TASK STATEMENT »
Every line between the top of the data below and the line with "(rv = 0 -> exists", both ends included, must be retyped exactly.

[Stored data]
§ §

(** C18: what the retransmission timer of a connection leads to.  While ngtcp2 reports no error, the
    handler does what the [io_trigger] does: the flush runs on the state after the expiry, and its
    packets are on the wire or left in the batch, in order ([final]); the timer is set again from
    the new expiry.  When the idle timeout has passed, a live connection is removed and its closing
    callback runs, without a packet.  On any other error a live connection hands the socket exactly
    one datagram, the close packet ngtcp2 wrote, and stays in the table (if ngtcp2 writes
    none it is removed, with its callback), and the timer is not set; a draining connection sends
    nothing.  No other connection is touched. *)
Theorem retransmit_outcomes (ts_ns : Z) (key : Z * list Z) k e s (g : C) (rv : Z) :
  0 < max_payload_size < 2 ^ 16 -> NGTCP2_ERR_IDLE_CLOSE <> 0 -> writes_fit (C := C) ->
  conns e !! key = Some (Some k) -> ep_inv e -> socket e = Some s -> flushable mode g (cn k) s ->
  n_packets (cn k) = 0%nat -> (flush_fuel g (cn k) <= fuel)%nat -> ng_handle_expiry (ng k) ts_ns = (g, rv) ->
  exists e' t, retransmit_fired mode retry resend fuel mid ts_ns key e = Ok (e', t) /\ only_touches key e e' /\
    (rv = 0 -> exists f t', on_io_ready mode resend fuel mid ts_ns g (cn k) (Some s) = Ok (f, t') /\
       t = Some t' /\ t' = schedule_retransmit (ng_expiry (f_ng f)) ts_ns /\ final mode resend (streams (cn k)) s f /\
       conns e' = <[key := Some (mkC (f_conn f) (f_ng f))]> (conns e) /\ socket e' = f_sock f /\
       identity (f_conn f) = identity (cn k) /\ events e' = events e) /\
    (rv <> 0 -> t = None) /\
    (rv <> 0 -> rv <> NGTCP2_ERR_IDLE_CLOSE -> error_closed key (mkC (cn k) g) rv e e') /\
    (rv = NGTCP2_ERR_IDLE_CLOSE -> socket e' = socket e /\
       if Conn.draining (cn k) then conns e' = <[key := Some (mkC (cn k) g)]> (conns e) /\ events e' = events e
       else conns e' = base.delete key (conns e) /\ events e' = events e ++ closing_event (on_closing (cn k))).
Proof.
  intros Hm Hidle Hw Hk Hi Hs Hf Hn Hfuel Hx. destruct (proj1 Hi _ _ Hk) as [Hkey Hcl].
  unfold retransmit_fired. rewrite Hk, Hx. set (k1 := mkC (cn k) g).
  assert (conns (set_conn k1 e) = <[key := Some k1]> (conns e)) as Hc1 by (cbn; by rewrite Hkey).
  destruct (rv =? 0) eqn:Erv; bools; cbn [negb].
  { destruct (io_triggered_spec ts_ns key k1 (set_conn k1 e) s) as (e' & f & t & -> & Hio & Ht & Hfin & Hc' & Hso & Hid & Hev);
      [by rewrite Hc1, lookup_insert_eq|done..|].
    rewrite Hc1, insert_insert_eq in Hc'. exists e', (Some t). split; [done|]. split_and!; [|intros _|done|done|intros ->; lia].
    - intros key' Hne. rewrite Hc'. by apply lookup_insert_ne.
    - exists f, t. split_and!; done. }
  assert (socket_ready e) as Hr.
  { destruct Hf as (_ & _ & _ & _ & _ & Hg & Hmax). exists s. split_and!; [done..|]. rewrite Hmax. apply MAX_BATCH_bounds. }
  destruct (decide (rv = NGTCP2_ERR_IDLE_CLOSE)) as [Hrv|Hrv].
  - unfold close_connection. cbn [cn k1]. rewrite Hcl. cbn [orb]. rewrite Hrv, Z.eqb_refl. destruct (Conn.draining (cn k)) eqn:Ed.
    + exists (set_conn k1 e), None. split; [done|]. split_and!; try done; intros key' Hne; rewrite Hc1; by apply lookup_insert_ne.
    + destruct (delete_connection_spec (source_cid (cn k)) k1 (set_conn k1 e)) as (e' & -> & Hc & Hev & Hso); [by rewrite Hc1, Hkey, lookup_insert_eq|].
      rewrite Hc1, Hkey, delete_insert_eq in Hc. exists e', None. split; [done|].
      split_and!; try done; intros key' Hne; rewrite Hc; by apply lookup_delete_ne.
  - destruct (close_connection_error key k1 rv e Hm Hw Hr Hkey Hcl Hrv) as (e' & He' & Hec). rewrite He'. cbn [obind].
    exists e', None. split; [done|]. split_and!; try done. apply close_connection_touches in He'. cbn [cn k1] in He'. rewrite Hkey in He'.
    etransitivity; [|exact He']. intros key' Hne. rewrite Hc1. by apply lookup_insert_ne.
Qed.
End expiry.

§ §

ANSWER TO THE PROBLEM »
(** C18: what the retransmission timer of a connection leads to.  While ngtcp2 reports no error, the
    handler does what the [io_trigger] does: the flush runs on the state after the expiry, and its
    packets are on the wire or left in the batch, in order ([final]); the timer is set again from
    the new expiry.  When the idle timeout has passed, a live connection is removed and its closing
    callback runs, without a packet.  On any other error a live connection hands the socket exactly
    one datagram, the close packet ngtcp2 wrote, and stays in the table (if ngtcp2 writes
    none it is removed, with its callback), and the timer is not set; a draining connection sends
    nothing.  No other connection is touched. *)
Theorem retransmit_outcomes (ts_ns : Z) (key : Z * list Z) k e s (g : C) (rv : Z) :
  0 < max_payload_size < 2 ^ 16 -> NGTCP2_ERR_IDLE_CLOSE <> 0 -> writes_fit (C := C) ->
  conns e !! key = Some (Some k) -> ep_inv e -> socket e = Some s -> flushable mode g (cn k) s ->
  n_packets (cn k) = 0%nat -> (flush_fuel g (cn k) <= fuel)%nat -> ng_handle_expiry (ng k) ts_ns = (g, rv) ->
  exists e' t, retransmit_fired mode retry resend fuel mid ts_ns key e = Ok (e', t) /\ only_touches key e e' /\
    (rv = 0 -> exists f t', on_io_ready mode resend fuel mid ts_ns g (cn k) (Some s) = Ok (f, t') /\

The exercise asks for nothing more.